10.1182/blood.v86.3.906.906 ◽

1995 ◽

Vol 86 (3) ◽

pp. 906-916 ◽

Cited By ~ 140

Author(s):

K Ohnishi ◽

R Ohno ◽

M Tomonaga ◽

N Kamada ◽

K Onozawa ◽

...

Keyword(s):

Survival Rate ◽

Chronic Myelogenous Leukemia ◽

Interferon Alpha ◽

Philadelphia Chromosome ◽

Chronic Phase ◽

Cytogenetic Response ◽

Myelogenous Leukemia ◽

Newly Diagnosed ◽

Ifn Alpha ◽

Significant Difference

Abstract A multicenter randomized study was conducted to compare the effect of interferon-alpha (IFN-alpha) with that of busulfan in newly diagnosed patients with chronic myelogenous leukemia (CML) in chronic phase. From October 1988 to October 1991, 170 patients were randomized to receive either IFN-alpha or busulfan. Of 159 eligible patients, 31 (38.8%) of 80 patients in the IFN-alpha group and 43 (54.4%) of 79 patients in the busulfan group achieved complete hematologic remission, and 38.8% in the IFN-alpha group and 43.0% in the busulfan group achieved partial hematologic remission. A complete cytogenetic response was induced in seven (8.8%) of 80 patients treated with IFN-alpha and two (2.5%) of 79 patients treated with busulfan, and a partial cytogenetic response was 7.5% (6/80) and 2.5% (2/79), respectively.
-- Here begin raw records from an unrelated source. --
(** X14.  [Run] closes the database exactly when it has opened it.  When
    [sql.Open] fails, [Run] logs the failure and returns the error
    without any further call; otherwise, however the run ends, its last
    call is the one [db.Close()] and no call before it closes the
    database. *)
Theorem Run_closes_database (engine : list MigCall -> MigCall -> MigReply)
  (m : Migrator) (tr : list MigCall) :
  match m_err (engine tr (SqlOpen driverName (dsn m))) with
  | Some err =>
      Run engine m tr
      = (Some err,
         (tr ++ [SqlOpen driverName (dsn m);
                 Log (logger m) LError "failed to connect database"])%list)
  | None =>
      ∃ mid,
        (Run engine m tr).2
        = (tr ++ SqlOpen driverName (dsn m) :: mid ++ [DbClose])%list
        ∧ Forall (fun c => c ≠ DbClose) mid
  end.
Proof.
  destruct (m_err (engine tr (SqlOpen driverName (dsn m)))) as [err|]
    eqn:Hopen.
  - unfold Run, ask, mbind, T_bind, mret, T_ret. simpl. rewrite Hopen.
    by rewrite <- app_assoc.
  - destruct (run_opened_extends engine m
                (tr ++ [SqlOpen driverName (dsn m)])%list)
      as (mid & Hmid & Hall).
    exists mid. split; [|done].
    unfold Run, ask. unfold mbind at 1. unfold T_bind at 1. rewrite Hopen.
    unfold mbind at 1. unfold T_bind at 1.
    destruct (run_opened engine m _) as [res tr1]. simpl in Hmid. subst tr1.
    unfold mbind, T_bind, mret, T_ret. simpl.
    rewrite <- !app_assoc. reflexivity.
Qed.

Lemma clean_all_ok (engine : list MigCall -> MigCall -> MigReply)
  (m : Migrator) (schemes : list string) (tr : list MigCall) :
  (∀ tr q, m_err (engine tr (DbQuery q)) = None) →
  clean_all engine m schemes tr = (None, (tr ++ clean_calls m schemes)%list).
Proof.
  intros Hok. revert tr. induction schemes as [|schema schemes IH]; intros tr.
  - simpl. by rewrite app_nil_r.
  - simpl. unfold cleanDatabase, ask. unfold mbind, T_bind, mret, T_ret.
    simpl. rewrite !Hok. rewrite IH. by rewrite <- !app_assoc.
Qed.

(** X15.  With schemes to clean and queries that succeed, [Run] drops
    and recreates every scheme in the order given, each "DROP SCHEMA s
    CASCADE" followed by "CREATE SCHEMA s", after opening the database
    and before it wraps the database as a migration driver and builds
    the engine. *)
Theorem Run_cleans_first (engine : list MigCall -> MigCall -> MigReply)
  (m : Migrator) (tr : list MigCall) :
  m_err (engine tr (SqlOpen driverName (dsn m))) = None →
  (∀ tr q, m_err (engine tr (DbQuery q)) = None) →
  ∃ rest,
    (Run engine m tr).2
    = (tr ++ SqlOpen driverName (dsn m) ::
         clean_calls m (cleanScheme m) ++ WithInstance :: rest)%list.
Proof.
  intros Hopen Hok.
  unfold Run, run_opened, ask, warn_if_dirty, mbind, T_bind, mret, T_ret.
  simpl. rewrite Hopen. rewrite clean_all_ok by done.
  repeat case_match; simplify_eq; simpl; rewrite <- ?app_assoc; simpl;
    eexists; reflexivity.
Qed.
(* ===== verification/Prelude.v ===== *)
(** * A verification of flin

    flin is a data platform in Go: a key-value store, a message queue, a stream
    processor and a document store behind one server, which clients reach over
    TCP with a binary protocol.  Each store is a thin service over a storage
    that keeps its records in an embedded engine (BadgerDB).  This library
    models the protocol, the four stores, the server in front of them and the Go
    client with its pool of connections, runs the client against the server, follows
    a process of the server command from its flags to its end, and proves what makes
    them correct, and where they are not.

    ** The parts of the program and the files that model them

    - Go's values (this file, GoBytes.v, Fields.v, Fmt.v): bytes and strings are
      lists of integers; GoFloat.v has floating-point numbers and their shortest
      decimal texts, GoStrconv.v the numbers, durations and booleans that strconv
      and package time read and write; integers are reduced to their width where the code
      converts them; a function that returns [(A, error)] and may panic has type
      [result A]; [make], indexing, slicing, [copy], encoding/binary and the
      decimal verbs of fmt, with the lemmas and tactics that run a buffer
      writer ([go_write]) or a parser ([go_read], [go_safe]).
    - The binary protocol (internal/net/protocol.go): the encoders are in
      Protocol.v, the parsers in ProtocolDecode.v, the grammar of the payloads
      in ProtocolSpec.v; ProtocolParse.v relates parsers and grammar,
      ProtocolCorrect.v and ProtocolTrip.v hold the theorems.  PkgProtocol.v
      translates the second copy of it (pkg/protocol/binary.go), which no package
      imports; PkgCopies.v compares the two.
    - The storage engine is not part of the repository: Badger.v
      gives its operations as type classes ([Badger],
      [BadgerBatch]) and what the storages rely on as further classes
      ([BadgerLaws], [BadgerBatchLaws]), with a calculus for transactions ([wp],
      [served]) and instances over finite maps, on which the witnesses run.  The
      engine may refuse any call with a [fault]; [BadgerReliable] says that it
      never does.  Time passes between calls: [Elapse] is the database some
      nanoseconds later, from which the entries whose time to live has passed are
      gone, up to a second early as the engine counts in seconds ([lapse]).
    - The key-value storage (internal/kv/storage.go): KVStorage.v; KVCorrect.v
      has the specification [kv_spec], KVRefine.v the refinement.
      KVService.v is kv.go: the interface of its backends with their laws, as
      type classes, and the store that forwards to one.
    - The command line (cmd/flincli/main.go): FlinCli.v, a process per command on
      the store in a directory, some time after the one before, and the benchmark, over the readings of the clock
      that it makes.
    - The queue (internal/queue): QueueStorage.v is the head/tail queue of
      storage.go and QueueFifo.v its refinement of lists; QueueCodec.v the
      stored messages; QueueAck.v the acknowledged queue of storage_ack.go, with
      its specification as a mailbox in QueueMailbox.v, expiry and the
      state machine of deliveries in QueueDelivery.v; QueueService.v is
      queue.go and worker.go.
    - The streams (internal/stream): StreamCodec.v the stored records,
      StreamStorage.v the storage (storage.go, storage_atomic.go,
      storage_batch.go), StreamKeys.v, StreamLog.v, StreamBatch.v and
      StreamRefine.v its refinement of logs, StreamLoss.v what it loses;
      StreamService.v is stream.go and stream_helpers.go, StreamGroups.v
      consumer groups, StreamConsume.v publishing, consuming and committing.
    - The document store (internal/db): GoValue.v the values of type interface{},
      their text under [%v] and their identity as map keys, Json.v encoding/json
      with its round trip in JsonTrip.v; DocStorage.v is storage.go, DocHelpers.v
      types.go and helpers.go, DocStore.v db.go.  DocSpec.v
      and DocRefine.v have its specification as collections of documents and the
      refinement ([kept]: the stored records are those of the specified documents;
      [holds]: the indexes agree with them too), DocFind.v the sort, query.go and, with DocIndex.v, the two ways to
      answer a query, DocRestart.v restarts, values no index takes and insertions under an id in use.
    - The connection pool (internal/net/pool.go): Pool.v, a transition system of
      interleaved calls.
    - The server (internal/server): ServerState.v its state and its sends,
      ServerText.v the text protocol with its fast and slow path, ServerBinary.v
      the handlers of kv_handlers.go, queue_handlers.go and stream_handlers.go,
      ServerDocs.v those of db_handlers.go, Server.v the dispatch and the running
      server as a step relation: accepting, reading, writing, working, hanging up,
      stopping and the passing of time, with read buffers that connections and jobs share.
      ServerWire.v, ServerKV.v and ServerLines.v compose it with the protocol and the stores, ServerInvariant.v and ServerSystem.v prove its
      invariant, ServerWitness.v runs it.
    - The HTTP API (internal/server/http_api.go): HttpApi.v has its handlers,
      routes and middleware on the stores of the server, HttpCorrect.v the
      theorems and their runs.  JsonStruct.v decodes request bodies into
      structs and query strings (encoding/json, net/url), and shows that it reads
      what a client writes.
    - The server command (cmd/server/main.go): ServerMain.v has its flags ([Parse]),
      its start ([main], on the directories it finds) and a process as a transition
      system ([process_step]): the loops of the server, the requests of the HTTP
      API, the background tasks of the stores, the goroutine that waits for a
      signal, the panics that nobody recovers, the deferred calls one by one and
      [os.Exit].  ServerShape.v shows which parts of the state all of them but the
      shutdown leave alone, ServerShutdown.v has the theorems.  The library
      ClusterKit, the listeners and the environment are the record [Surroundings].
    - The Go client (clients/go, internal/net/connection.go, and pool.go as one
      caller runs it): NetConn.v has the monad of programs that may fail, panic or
      never return, and a connection over a [Network], a class with the
      operations of package net, which may block for ever; [Deadlines] says that one
      with a deadline does not; ClientPool.v the pool and the client,
      ClientCalls.v the calls on keys, queues and streams, ClientDB.v those on
      documents.  ClientReads.v states what the client relies on ([ServiceLaws]:
      requests are answered by one frame, in order, nothing is lost);
      ClientSync.v and ClientAnswers.v prove what
      calls return and when the client stays in step with the server;
      ClientReturns.v that calls return, and that a read without a deadline need not;
      ClientRefine.v relates the pool as one caller runs it to Pool.v.  Loopback.v is the network with the running server of Server.v
      behind it, a [Service]; ClientServer.v, ClientStream.v and ClientQueries.v
      are the calls from end to end, ClientWitness.v runs them.

    Definitions keep the names of the Go functions.  A method takes the state of
    its receiver and returns the next one; what the code reads from elsewhere
    (the clock, fresh UUIDs, the order of a [range] over a map, the order in
    which goroutines answer) is an argument, so that theorems hold for every
    value of it.

    ** What the theorems show

    - Protocol: [DecodeRequest] accepts exactly the frames of the grammar (C1);
      responses and requests survive the trip, but for the batch publish, which is never accepted
      (C3, C2); it panics exactly when one of its 16- or 32-bit additions wraps
      around (C36).  The second copy reads alike (C32), but for document
      updates, batch publishes and index requests.
    - Stores: every operation of the key-value storage acts as on a finite map
      with times to live, or is refused by the engine (C4), which
      outlives the processes of the command line, but for the keys that lapse between them (C14), and whose counters
      step and wrap as int64 (C22); each queue name is a
      FIFO list (C7), the acknowledged queue refines mailboxes (C8), delivers
      a message to one consumer at a time (C33), in the order of identifiers,
      once those before it are delivered (C34); the stream storage refines per-partition logs (C9); the document
      store refines collections of documents, and keeps its indexes in agreement
      with them where inserted ids are fresh (C10).
    - End to end, through the pool, the network, the server and the store and
      back: key-value calls (C6), queries that no index serves (C12) and consuming from a stream
      (C13).  From the bytes the server reads: a line of the text protocol
      (C24) and a document insertion (C25).
    - Client: with timeouts, on a network that keeps deadlines, calls return (C15) what the response to their request says (C17);
      a new client is in step with the server (C28); the pool accounts for its connections, whatever the
      interleaving of its callers (C30).
    - Running server: every reachable state is well formed (C11), and no queued
      job ends the process (C18).
    - Documents: queries by an index and by a scan agree (C19).  HTTP: requests
      on keys (C23) and what a refusal changes (C31).  Streams: groups stay
      balanced (C29).  Stored messages (C35).
    - Processes: from the flags to the last deferred call every reachable process is
      in order (C20); a shutdown ends (C21), and the next process stores the entries
      that it leaves, less those that lapse, and finds its document indexes empty (C5).  The benchmark counts what it runs (C27).
    - Where the code fails: long requests (C37), values of queued jobs (C38),
      updates and deletes by an index (C39), insertions under an
      id in use (C16), stream messages that a restart
      overwrites (C40) and that an exit loses (C26).  Further theorems
      without a number state others: an unread answer on a pooled connection,
      pushes that are never popped, a failed flush, requests during a shutdown.

    ** Bounds and fuel

    Loops over slices and counted loops are structural ([for_each], [for_n]).
    Fuel appears in [dec_digits], whose fuel suffices ([dec_fixed]), and in
    [get_chunks], which gets the number of keys while every turn consumes a
    hundred.  [shortest_from] tries the at most seventeen digits that tell two
    floats apart, and Json.v parses to [maxNestingDepth], the limit of
    encoding/json, with loops over elements bounded by the length of the text.
    [read_full] gets a turn for every byte asked for, [createNewOrWait] one for
    every connection that waits, [drain] the length of the channel: C15
    shows that they do not run out; [receive_all] consumes a byte with each turn, and
    [duration_parts] a character.  The benchmark runs on the list of the clock's
    readings, and has no result when they end too early.
    Queue positions stay below [2 ^ 64] and stream offsets below
    [2 ^ 63] where a theorem needs them not to wrap.  Names without a colon are
    assumed where the keys are ambiguous otherwise; theorems show the ambiguity.

    ** What is not modelled

    Sockets with their options, the clocks of tickers and the start of goroutines: a
    turn of a background loop is an operation or a step.  Operations on one storage are atomic,
    interleaved only in Pool.v; the client runs one call at a time against a
    server that answers each request before the next event (the interleavings of
    the server are in Server.v).  Transactions that overlap, and the engine's
    conflict detection, which all storages but the streams' turn off, are left
    out.  The server handles a request, runs a job or writes a response in one
    step.  A value returned together with an error is dropped.  Slices are bounded
    by their length, not their capacity, and do not alias but for the read buffers
    of the server; the stores copy what they keep, but for the value slices of
    consumed stream messages.  The engine's internals are assumed through
    [BadgerLaws]; times to live are at least a second, and time passes between the operations, not
    within one.  Of encoding/json, error
    texts and the encoding of float32 are left out; index entries under a NaN,
    which no lookup finds, are dropped.  The average latency is computed as on
    amd64.  The cluster (a library of its own) is a
    parameter of the server command; its hooks, which only log, what the command
    prints, and what package net/http answers by itself are left out, as are the
    clients in other languages.  A process is modelled up to its end or its first
    panic; one that the system kills leaves what the engine has written. *)
From stdpp Require Import base list strings numbers.
From Stdlib Require Import ZArith Lia.
Definition EncodeMultiValueResponse (values : list bytes) : result bytes :=
  let totalSize := 5 + 2 in
  totalSize ← for_each values totalSize (fun totalSize v =>
    Ok (totalSize + (4 + len v)));
  buf ← make_bytes totalSize;
  let pos := 0 in
  buf ← set_byte buf pos StatusMultiValue;
  let pos := pos + 1 in
  let payloadLen := totalSize - 5 in
  buf ← PutUint32 buf pos (uint32 payloadLen);
  let pos := pos + 4 in
  buf ← PutUint16 buf pos (uint16 (len values));
  let pos := pos + 2 in
  st ← for_each values (buf, pos) (fun '(buf, pos) v =>
    buf ← PutUint32 buf pos (uint32 (len v));
    let pos := pos + 4 in
    buf ← copy_at buf pos v;
    let pos := pos + len v in
    Ok (buf, pos));
  mret (fst st).

Definition EncodeErrorResponse (err : error) : result bytes :=
  let errMsg := error_text err in
  let totalSize := 5 + len errMsg in
  buf ← make_bytes totalSize;
  buf ← set_byte buf 0 StatusError;
  buf ← PutUint32 buf 1 (uint32 (len errMsg));
  buf ← copy_at buf 5 errMsg;
  mret buf.

(** ** Request parsers *)

Definition decodeSetRequest (payload : bytes) : result Request :=
  if len payload <? 6 then Err (errorf "invalid SET payload") else
  let req := newRequest OpSet in
  let pos := 0 in
  keyLen ← Uint16 payload pos;
  let pos := pos + 2 in
  if len payload <? pos + keyLen + 4 then Err (errorf "invalid SET payload") else
  key ← slice payload pos (pos + keyLen);
  let req := set_Key key req in
  let pos := pos + keyLen in
  valueLen ← Uint32 payload pos;
  let pos := pos + 4 in
  if len payload <? pos + valueLen then Err (errorf "invalid SET payload") else
  value ← slice payload pos (pos + valueLen);
  let req := set_Value value req in
  mret req.
(** ** Properties *)

(** C14: processes of set, get, delete and exists, one after the other and at any
    distance in time, print and exit as the operations on one finite map do,
    which outlives them: on every outcome, for every list of command lines.
    Between two processes the keys whose time to live has passed leave the map
    (up to a second early, never late); a process that cannot make the
    data directory, or that the engine refuses, prints the error, exits with 1
    and changes nothing. *)
Theorem flin_refines_map dir d ls :
  Forall (launch_ok dir) ls -> runs dir (dir_view d dir) ls (processes d ls).
Proof.
  intros Hls. revert d. induction Hls as [|l ls Hl _ IH]; intros d; cbn [processes]; [constructor|].
  destruct (main_run dir l (Elapse (pause l) <$> d) Hl) as (p & -> & Hp).
  eapply runs_cons; [|exact Hp|apply IH]. cbn [kmap kttl dir_view]. rewrite lookup_fmap.
  destruct (d !! dir) as [db|]; cbn; [apply Elapse_law; apply Hl|]. intros k. by rewrite lookup_empty.
Qed.
End Correct.

Section Benchmark.
Context {bdg : Badger} {laws : BadgerLaws} {rel : BadgerReliable} {batch : BadgerBatch}
  {blaws : BadgerBatchLaws} {opening : BadgerOpen} {olaws : BadgerOpenLaws}.
Implicit Types d : bmap DB.

Lemma New_opens (files : option DB) :
  exists store, New files = Ok store /\
    store_view store = mkKV (default ∅ (contents <$> files)) (default ∅ (expiry <$> files)) false.
Proof. destruct (New_held files) as [H|(err & _ & Hf)]; [exact H|by destruct (no_fault err)]. Qed.

(** ** The benchmark *)

Lemma set_open (store : KVStore) key value :
  kclosed (store_view store) = false -> key <> [] ->
  exists store', Set_ store key value 0 = (store', Ok tt) /\ kclosed (store_view store') = false /\
    kmap (store_view store') = <[key := value]> (kmap (store_view store)).
Proof.
  intros Hc Hk. destruct (store_answers store (OSet key value 0)) as (store' & E & Hv); [by left|].
  unfold kv_spec in E, Hv. rewrite Hc in E, Hv.
  rewrite decide_False in E, Hv by (intros ?%list_elem_of_singleton; by subst).
  cbn in E. unfold answered in E. destruct (Set_ store key value 0) as [s [[]|err|]]; cbn in E; [|done..].
  injection E as ->. exists store'. rewrite Hv. by split_and!.
Qed.

Lemma get_present (store : KVStore) key value :
  kclosed (store_view store) = false -> key <> [] -> kmap (store_view store) !! key = Some value ->
  Get store key = Ok value.
Proof.
  intros Hc Hk Hm. destruct (store_answers store (OGet key) I) as (store' & E & _).
  unfold kv_spec in E. rewrite Hc, decide_False in E by (intros ?%list_elem_of_singleton; by subst).
  cbn in Hm, E. rewrite Hm in E. unfold answered in E. cbn in E.
  change (Get store key) with (KV.Get (storage store) key).
  destruct (KV.Get _ key) as [v|err|]; cbn in E; by inversion E.
Qed.

(** Operations that succeed are counted until the clock reaches the end. *)
Lemma bench_loop_counts (P : KVStore -> Prop) op stop ops store readings t rest :
  (forall store i, P store -> 0 <= i -> exists store', op store i = (store', Ok tt) /\ P store') ->
  P store -> 0 <= ops -> Forall (fun now => now < stop) readings -> stop <= t ->
  exists store', bench_loop op stop ops store (readings ++ t :: rest)
    = Some (store', Ok (ops + len readings), rest) /\ P store'.
Proof.
  intros Hop HP Hops Hr Ht. revert ops store HP Hops.
  induction Hr as [|now readings Hnow _ IH]; intros ops store HP Hops; cbn [bench_loop app].
  - rewrite (proj2 (Z.ltb_ge t stop)) by done. exists store. by rewrite Z.add_0_r.
  - rewrite (proj2 (Z.ltb_lt now stop)) by done. destruct (Hop store ops HP Hops) as (store' & -> & HP').
    destruct (IH (ops + 1) store' HP') as (s & -> & Hs); [lia|]. exists s. split; [|done].
    by replace (ops + len (now :: readings)) with (ops + 1 + len readings) by (rewrite len_cons; lia).
Qed.

Lemma benchmark_counts (P : KVStore -> Prop) op duration store start readings t rest :
  (forall store i, P store -> 0 <= i -> exists store', op store i = (store', Ok tt) /\ P store') ->
  P store -> Forall (fun now => now < start + duration) readings -> start + duration <= t ->
  exists store', benchmarkOperation store duration op (start :: readings ++ t :: rest)
    = Some (store', Ok (len readings), rest) /\ P store'.
Proof. intros. by apply (bench_loop_counts P op (start + duration) 0). Qed.

Definition open_store (store : KVStore (backend := kv_backend)) : Prop := kclosed (store_view store) = false.
Definition populated (n : Z) (store : KVStore (backend := kv_backend)) : Prop :=
  open_store store /\ forall i, 0 <= i < n -> kmap (store_view store) !! get_key i = Some bench_value.

Lemma populate_all (store : KVStore) :
  open_store store -> exists store', populate store = (store', Ok tt) /\ populated numKeys store'.
Proof.
  intros Hc. unfold populate.
  assert (H : forall n : nat, exists store', foldl (fun '(store, r) i =>
      match r with
      | Panic => (store, Panic)
      | _ => let '(store, r) := Set_ store (get_key i) bench_value 0 in (store, on_err r (fun _ => Ok tt) Ok)
      end) (store, Ok tt) (seqZ 0 (Z.of_nat n)) = (store', Ok tt) /\ populated (Z.of_nat n) store').
  { induction n as [|n (s & E & Hs & Hm)].
    - exists store. split; [done|]. split; [done|lia].
    - rewrite seqZ_S, foldl_app, E, Nat2Z.inj_succ. cbn [foldl].
      destruct (set_open s (get_key (0 + Z.of_nat n)) bench_value Hs) as (s' & E' & Hs' & Hm'); [done|].
      rewrite E'. exists s'. split; [done|]. split; [done|]. intros i Hi. rewrite Hm'.
      destruct (decide (get_key i = get_key (0 + Z.of_nat n))) as [->|Hne]; [apply lookup_insert_eq|].
      rewrite lookup_insert_ne by congruence. apply Hm.
      assert (i <> Z.of_nat n) by (intros ->; by rewrite Z.add_0_l in Hne). lia. }
  exact (H (Z.to_nat numKeys)).
Qed.

(** C27: the benchmark ends once the clock reaches the end of both parts, counts the
    readings before it as operations that succeeded, prints the two throughputs
    and leaves every directory as it was.  The engine is assumed to refuse nothing. *)
Theorem benchmark_measures e d tmpDir start1 readings1 end1 start2 readings2 end2 rest :
  let duration := bench_duration e in
  MkdirTemp e = Ok tmpDir -> d !! tmpDir = None ->
  clock e = start1 :: readings1 ++ end1 :: start2 :: readings2 ++ end2 :: rest ->
  Forall (fun now => now < start1 + duration) readings1 -> start1 + duration <= end1 ->
  Forall (fun now => now < start2 + duration) readings2 -> start2 + duration <= end2 ->
  main e d [str "flin"; str "benchmark"]
  = Some (Ok (mkProcess d (bench_text duration (len readings1) (len readings2)) 0)).
Proof.
  intros duration Htmp Hd Hclock Hr1 He1 Hr2 He2.
  change (main e d [str "flin"; str "benchmark"]) with (runBenchmark e d).
  unfold runBenchmark. rewrite Htmp, Hd, Hclock. fold duration.
  destruct (New_opens None) as (store & -> & Hv).
  assert (Hc : open_store store) by (unfold open_store; by rewrite Hv).
  destruct (benchmark_counts open_store set_op duration store start1 readings1 end1
    (start2 :: readings2 ++ end2 :: rest)) as (s1 & -> & Hc1); [|done..|].
  { intros s i Hs _. destruct (set_open s (bench_key i) bench_value Hs) as (s' & E & Hs' & _); [done|]. by exists s'. }
  cbn [mbind option_bind]. destruct (populate_all s1 Hc1) as (s2 & -> & Hp).
  destruct (benchmark_counts (populated numKeys) get_op duration s2 start2 readings2 end2 rest)
    as (s3 & -> & _); [|done..|].
  { intros s i [Hs Hm] Hi. exists s. split; [|done]. unfold get_op.
    rewrite (get_present s _ bench_value Hs); [done|done|]. apply Hm.
    apply Z.rem_bound_pos; [done|]. reflexivity. }
  cbn [mbind option_bind]. rewrite !bind_ok.
  assert (Hr : on_err (Close s3).2 (fun _ => Ok tt) Ok = Ok tt).
  { destruct (store_answers s3 OClose I) as (s4 & E & _). pose proof (spec_never_panics (store_view s3) OClose) as Hn.
    apply (f_equal snd) in E. cbn [store_exec snd] in E. unfold answered in E.
    destruct (Close s3) as [s5 [[]|err|]]; [done..|]. by rewrite <- E in Hn. }
  rewrite Hr, bind_ok. by rewrite delete_id.
Qed.
End Benchmark.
The difference in major (complete and partial) cytogenetic response between the two groups was significant (P = .046). At a median follow-up of 50 months, the predicted 5-year survival rate was 54% in the IFN-alpha group and 32% in the busulfan group (P = .0290), and the predicted 5-year rate of remaining in chronic phase was 41% in the IFN-alpha group and 29% in the busulfan group (P = .1165). As compared with the patients with no cytogenetic response, the patients with any cytogenetic response (complete, partial or minor) after the IFN-alpha or busulfan treatment were significantly superior in the duration of chronic phase (IFN-alpha group; P = .0017, busulfan group; P = .0010) even after correction for the time to response using the landmark analysis. However, there was no significant difference in survival rate in the IFN-alpha group (P = .1065). There was no significant difference in survival rate (P = .3923) and the duration of chronic phase (P = .6258) between the IFN- alpha and the busulfan group in the patients with a cytogenetic response (complete, partial or minor). These results demonstrate that IFN-alpha treatment produces a significantly superior cytogenetic response and survival rate as compared with the busulfan treatment, and unexpectedly, that busulfan can also eliminate Philadelphia chromosome positive clone in a few patients who showed prolonged survival rate and duration of chronic phase.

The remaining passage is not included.